* [Action item] Which lines of the entries below run from the one holding "(** The first" to the one holding "if has_flag flags O_CREAT then", inclusive? Set down exactly those lines and no others.

* [Listed entries]
(** [!path || safe_strnlen(path, 1024) >= VFS_MAX_PATH], else the path. *)
Definition path_arg (a : Z) s : option (list Z) :=
  if (a =? 0) || (VFS_MAX_PATH <=? safe_strnlen a 1024 (umem s)) then None else Some (c_str 1024 (umem s) a).

(** *** Files *)

Definition sys_write (fd buf count : Z) s0 : outcome (Z * sstate) :=
  '(t, s) ← current s0;
  if buf =? 0 then Ret (- VFS_EINVAL, s)
  else if (fd =? 1) || (fd =? 2) then Ret (s64 count, console (ConChar <$> read_bytes (umem s) buf count) s)
  else
    e ← get_fd t fd s;
    match e with
    | None => Ret (- VFS_EINVAL, s)
    | Some (i, f) =>
        guarded t (fd_path f) IPC_CAP_RIGHT_VFS_WRITE "SECURITY: Denied VFS write access (no capability)" (fun s =>
          '(ret, s1) ← run_vfs (vfs_write br stack_bottom (fd_path f) (u64 (fd_offset f)) (read_bytes (umem s) buf count)) s;
          if 0 <=? ret then s2 ← set_fd i fd (with_offset (s64 (fd_offset f + ret)) f) s1; Ret (ret, s2)
          else Ret (ret, s1)) s
    end.

Definition sys_read (fd buf count : Z) s0 : outcome (Z * sstate) :=
  '(t, s) ← current s0;
  if buf =? 0 then Ret (- VFS_EINVAL, s)
  else
    e ← get_fd t fd s;
    match e with
    | None => Ret (- VFS_EINVAL, s)
    | Some (i, f) =>
        if fd =? 0 then Ret (0, s)
        else
          guarded t (fd_path f) IPC_CAP_RIGHT_VFS_READ "SECURITY: Denied VFS read access (no capability)" (fun s =>
            '(ret, d, s1) ← run_vfs (vfs_read br stack_bottom (fd_path f) (u64 (fd_offset f)) count) s;
            let s2 := with_umem (store_bytes (umem s1) buf d) s1 in
            if 0 <=? ret then s3 ← set_fd i fd (with_offset (s64 (fd_offset f + ret)) f) s2; Ret (ret, s3)
            else Ret (ret, s2)) s
    end.

(** The first free descriptor from [i], [n] to look at. *)
Fixpoint free_fd (n : nat) (i : Z) (fds : list fd_entry) : outcome (option Z) :=
  match n with
  | O => Ret None
  | S k => f ← rd fds i; if fd_valid f =? 0 then Ret (Some i) else free_fd k (i + 1) fds
  end.

(** The lookup and creation of [sys_open]: an error, or the stat buffer. *)
Definition open_file (p : list Z) (flags : Z) s : outcome ((Z + vfs_stat_t) * sstate) :=
  '(r, st, s1) ← run_vfs (vfs_stat br p st0) s;
  if r <? 0 then
    if has_flag flags O_CREAT then
      '(ret, s2) ← run_vfs (vfs_create br p) s1;
      Ret (if ret <? 0 then inl ret else inr st, s2)
    else Ret (inl (- VFS_ENOENT), s1)
  else if has_flag flags O_CREAT && has_flag flags O_EXCL then Ret (inl (- VFS_EEXIST), s1)
  else if has_flag flags O_TRUNC && (st_type st =? VFS_FILE) then
    '(_, s2) ← run_vfs (vfs_create br p) s1; Ret (inr st, s2)
  else Ret (inr st, s1).

Definition required_right (flags : Z) : Z :=
  if has_flag flags (Z.lor O_WRONLY (Z.lor O_RDWR (Z.lor O_CREAT O_TRUNC))) then IPC_CAP_RIGHT_VFS_WRITE else IPC_CAP_RIGHT_VFS_READ.

Definition sys_open (path flags mode : Z) s0 : outcome (Z * sstate) :=
  '(t, s) ← current s0;
  match path_arg path s, t with
  | None, _ | _, None => Ret (- VFS_EINVAL, s)
  | Some p, Some i =>
      guarded t p (required_right flags) "SECURITY: Denied VFS open access (no capability)" (fun s =>
        '(r, s1) ← open_file p flags s;
        match r with
        | inl e => Ret (e, s1)
        | inr st =>
            th ← get_thread i s1;
            slot ← free_fd (Z.to_nat (MAX_FD - 3)) 3 (fd_table th);
            match slot with
            | None => Ret (- VFS_ENOSPC, s1)
            | Some fd =>
                f ← rd (fd_table th) fd;
                s2 ← set_fd i fd (mk_fd 1 (vfs_handle f) p flags (if has_flag flags O_APPEND then s64 (st_size st) else 0)) s1;
                Ret (fd, s2)
            end
        end) s
  end.

Definition sys_close (fd : Z) s0 : outcome (Z * sstate) :=
  '(t, s) ← current s0;
  e ← get_fd t fd s;
  match e with
  | None => Ret (- VFS_EINVAL, s)
  | Some (i, f) => s1 ← set_fd i fd (with_valid 0 f) s; Ret (0, s1)
  end.

Definition sys_lseek (fd offset whence : Z) s0 : outcome (Z * sstate) :=
  '(t, s) ← current s0;
  e ← get_fd t fd s;
  match e with
  | None => Ret (- VFS_EINVAL, s)
  | Some (i, f) =>
      let seek o s1 := s2 ← set_fd i fd (with_offset o f) s1; Ret (o, s2) in
      if whence =? 0 then seek offset s
      else if whence =? 1 then seek (s64 (fd_offset f + offset)) s
      else if whence =? 2 then
        '(r, st, s1) ← run_vfs (vfs_stat br (fd_path f) st0) s;
        if r =? 0 then seek (s64 (st_size st + offset)) s1 else Ret (- VFS_EIO, s1)
      else Ret (- VFS_EINVAL, s)
  end.
Lemma get_thread_ok s i th ts : g_tasks (s_k s) = ts.[i <- th] -> 0 <= i < zlen ts -> get_thread i s = Ret th.
Proof. intros H Hi. unfold get_thread, rd. by rewrite H, zget_zset_eq. Qed.

Lemma fd_view_range fds x d : fd_view fds x = Some d -> 0 <= x < zlen fds.
Proof. unfold fd_view. destruct (fds.[x]) eqn:E; [|done]. intros _. by eapply zget_Some_bound. Qed.

Lemma fd_view_set fds fd f x : 0 <= fd < zlen fds ->
  fd_view (fds.[fd <- f]) x = set (fd_view fds) fd (if fd_valid f =? 0 then None else Some (fd_path f, fd_flags f, fd_offset f)) x.
Proof.
  intros H. unfold fd_view, set. destruct (Z.eqb_spec x fd) as [->|Hne]; [by rewrite zget_zset_eq|]. by rewrite zget_zset_ne.
Qed.

(** The guard on a descriptor finds its entry exactly when the map has it. *)
Lemma get_fd_ok i th ts s v fd : fd_rel i th ts s v ->
  exists e, get_fd (Some i) fd s = Ret e /\
    match e with
    | None => v fd = None
    | Some (j, f) => j = i /\ 0 <= fd < MAX_FD /\ fd_valid f <> 0 /\ v fd = Some (fd_path f, fd_flags f, fd_offset f)
    end.
Proof.
  intros (_ & _ & Hi & _ & fds & Hlen & Hts & Hv). unfold get_fd. destruct ((fd <? 0) || (MAX_FD <=? fd)) eqn:E.
  - exists None. split; [done|]. rewrite <- Hv. unfold fd_view. rewrite zget_out; [done|].
    apply orb_true_iff in E as [E|E]; [apply Z.ltb_lt in E|apply Z.leb_le in E]; lia.
  - bool_to_prop. rewrite (get_thread_ok _ _ _ _ Hts Hi). cbn [mbind outcome_bind fd_table with_fd_table].
    destruct (zget_in_range fds fd) as (f & Hf); [lia|]. unfold rd. rewrite Hf. cbn [mbind outcome_bind].
    specialize (Hv fd). unfold fd_view in Hv. rewrite Hf in Hv. eexists. split; [done|].
    destruct (Z.eqb_spec (fd_valid f) 0); [done|]. split_and!; [done|lia|lia|done|done].
Qed.

(** Storing a valid or invalid entry. *)
Lemma set_fd_ok i th ts s v fd f : fd_rel i th ts s v -> 0 <= fd < MAX_FD ->
  completes (set_fd i fd f s) (fun s' =>
    fd_rel i th ts s' (set v fd (if fd_valid f =? 0 then None else Some (fd_path f, fd_flags f, fd_offset f)))).
Proof.
  intros (Hin & Hc & Hi & Hp & fds & Hlen & Hts & Hv) Hfd. unfold set_fd. rewrite (get_thread_ok _ _ _ _ Hts Hi).
  cbn [mbind outcome_bind fd_table with_fd_table]. rewrite wr_in_range by lia. cbn [mbind outcome_bind].
  unfold set_thread. rewrite Hts, wr_in_range by (rewrite zlen_zset; lia). cbn [mbind outcome_bind]. apply completes_Ret.
  unfold fd_rel. split_and!; [done|done|lia|lia|done|]. exists (fds.[fd <- f]). split_and!; [by rewrite zlen_zset| |].
  - cbn. by rewrite zset_zset_eq.
  - intros x. rewrite fd_view_set by lia. unfold set. destruct (x =? fd); [done|]. apply Hv.
Qed.

Lemma fd_rel_k i th ts s s' v : s_k s' = s_k s -> fd_rel i th ts s v -> fd_rel i th ts s' v.
Proof. unfold fd_rel. by intros ->. Qed.

Lemma run_stat_k p s : all (run_vfs (vfs_stat br p st0) s) (fun '(_, _, s') => s_k s' = s_k s).
Proof.
  unfold run_vfs. eapply all_bind; [apply vfs_stat_k|]. intros [[r st] v] Hv. by apply all_Ret.
Qed.

Lemma run_create_k p s : all (run_vfs (vfs_create br p) s) (fun '(_, s') => s_k s' = s_k s).
Proof. unfold run_vfs. eapply all_bind; [apply simple_op_k|]. intros [r v] Hv. by apply all_Ret. Qed.

Lemma open_file_k p flags s : all (open_file br st0 p flags s) (fun '(_, s') => s_k s' = s_k s).
Proof.
  unfold open_file. eapply all_bind; [apply run_stat_k|]. intros [[r st] s1] H1.
  assert (forall x : Z -> Z + vfs_stat_t, all ('(ret, s2) ← run_vfs (vfs_create br p) s1; Ret (x ret, s2)) (fun '(_, s') => s_k s' = s_k s)) as Hc.
  { intros x. eapply all_bind; [apply run_create_k|]. intros [ret s2] H2. apply all_Ret. by rewrite H2. }
  destruct (r <? 0); [destruct (has_flag flags O_CREAT); [by apply (Hc (fun ret => if ret <? 0 then inl ret else inr st))|by apply all_Ret]|].
  destruct (_ && _); [by apply all_Ret|]. destruct (_ && _); [|by apply all_Ret]. by apply (Hc (fun _ => inr st)).
Qed.

Lemma free_fd_ok fds n i : zlen fds = MAX_FD -> 0 <= i -> i + Z.of_nat n = MAX_FD ->
  completes (free_fd n i fds) (fun r =>
    match r with
    | None => forall x, i <= x < MAX_FD -> fd_view fds x <> None
    | Some fd => i <= fd < MAX_FD /\ fd_view fds fd = None /\ forall x, i <= x < fd -> fd_view fds x <> None
    end).
Proof.
  intros Hlen. revert i. induction n as [|n IH]; intros i Hi Hn; cbn [free_fd]; [apply completes_Ret; intros; lia|].
  destruct (rd_in_range fds i) as (f & -> & Hf); [lia|]. cbn [mbind outcome_bind].
  destruct (Z.eqb_spec (fd_valid f) 0) as [E|E].
  - apply completes_Ret. split; [lia|]. split; [|intros; lia]. unfold fd_view. rewrite Hf. by rewrite (proj2 (Z.eqb_eq _ _) E).
  - assert (fd_view fds i <> None) as Hv by (unfold fd_view; rewrite Hf; by rewrite (proj2 (Z.eqb_neq _ _) E)).
    assert (forall b, (forall x, i + 1 <= x < b -> fd_view fds x <> None) -> forall x, i <= x < b -> fd_view fds x <> None) as Hall.
    { intros b Hb x Hx. destruct (Z.eq_dec x i) as [->|]; [done|]. apply Hb. lia. }
    eapply completes_mono; [apply IH; lia|]. intros [fd|] H; [|by apply Hall].
    destruct H as (? & ? & ?). split; [lia|]. split; [done|]. by apply Hall.
Qed.

(** Opening, when the file system returns. *)
Lemma open_refines i th ts s v path flags mode :
  (forall p fl, exists x, open_file br st0 p fl s = Ret x) -> fd_rel i th ts s v ->
  completes (run_fd (FdOpen path flags mode) s) (fun '(r, s') => exists v', fd_step s (FdOpen path flags mode) v r v' /\ fd_rel i th ts s' v').
Proof.
  intros Hfs HR. pose proof HR as (Hin & Hc & Hi & Hp & fds & Hlen & Hts & Hv). cbn [run_fd fd_step]. unfold sys_open.
  rewrite (current_ok s i) by done. cbn [mbind outcome_bind]. destruct (path_arg path s) as [p|]; [|apply completes_Ret; by exists v].
  assert (task_has_vfs_cap (Some i) p (required_right flags) (s_k s) = Ret true) as Hcap.
  { unfold task_has_vfs_cap. pose proof (get_thread_ok s i _ ts Hts Hi) as Hg. unfold get_thread in Hg. rewrite Hg.
    cbn [mbind outcome_bind with_fd_table permissions]. by rewrite Hp. }
  unfold guarded. rewrite Hcap. cbn [mbind outcome_bind]. clear Hcap.
  destruct (Hfs p flags) as ([res s1] & Hopen). rewrite Hopen. cbn [mbind outcome_bind].
  pose proof (open_file_k p flags s _ Hopen) as Hk. apply (fd_rel_k _ _ _ s s1) in HR as HR1; [|done].
  destruct res as [e|st]; [apply completes_Ret; exists v; split; [by exists (inl e), s1|done]|].
  rewrite (get_thread_ok s1 i (with_fd_table fds th) ts) by (by rewrite ?Hk). cbn [mbind outcome_bind fd_table with_fd_table].
  destruct (free_fd_ok fds (Z.to_nat (MAX_FD - 3)) 3 Hlen) as ([fd|] & -> & Hslot); [lia|done| |]; cbn [mbind outcome_bind].
  - destruct Hslot as (Hr & Hfree & Hlow). destruct (rd_in_range fds fd) as (f & -> & Hf); [lia|]. cbn [mbind outcome_bind].
    eapply completes_bind; [eapply set_fd_ok; [done|lia]|]. intros s2 H2. apply completes_Ret. eexists. split; [|exact H2].
    exists (inr st), s1. split; [done|]. right. cbn [fd_valid fd_path fd_flags fd_offset]. rewrite <- Hv.
    split_and!; [lia|lia|done|intros x Hx; rewrite <- Hv; by apply Hlow|done].
  - apply completes_Ret. exists v. split; [|done]. exists (inr st), s1. split; [done|]. left. split_and!; [done|done|].
    intros x Hx. rewrite <- Hv. by apply Hslot.
Qed.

* [Result of this exercise]
(** The first free descriptor from [i], [n] to look at. *)
Fixpoint free_fd (n : nat) (i : Z) (fds : list fd_entry) : outcome (option Z) :=
  match n with
  | O => Ret None
  | S k => f ← rd fds i; if fd_valid f =? 0 then Ret (Some i) else free_fd k (i + 1) fds
  end.

(** The lookup and creation of [sys_open]: an error, or the stat buffer. *)
Definition open_file (p : list Z) (flags : Z) s : outcome ((Z + vfs_stat_t) * sstate) :=
  '(r, st, s1) ← run_vfs (vfs_stat br p st0) s;
  if r <? 0 then
    if has_flag flags O_CREAT then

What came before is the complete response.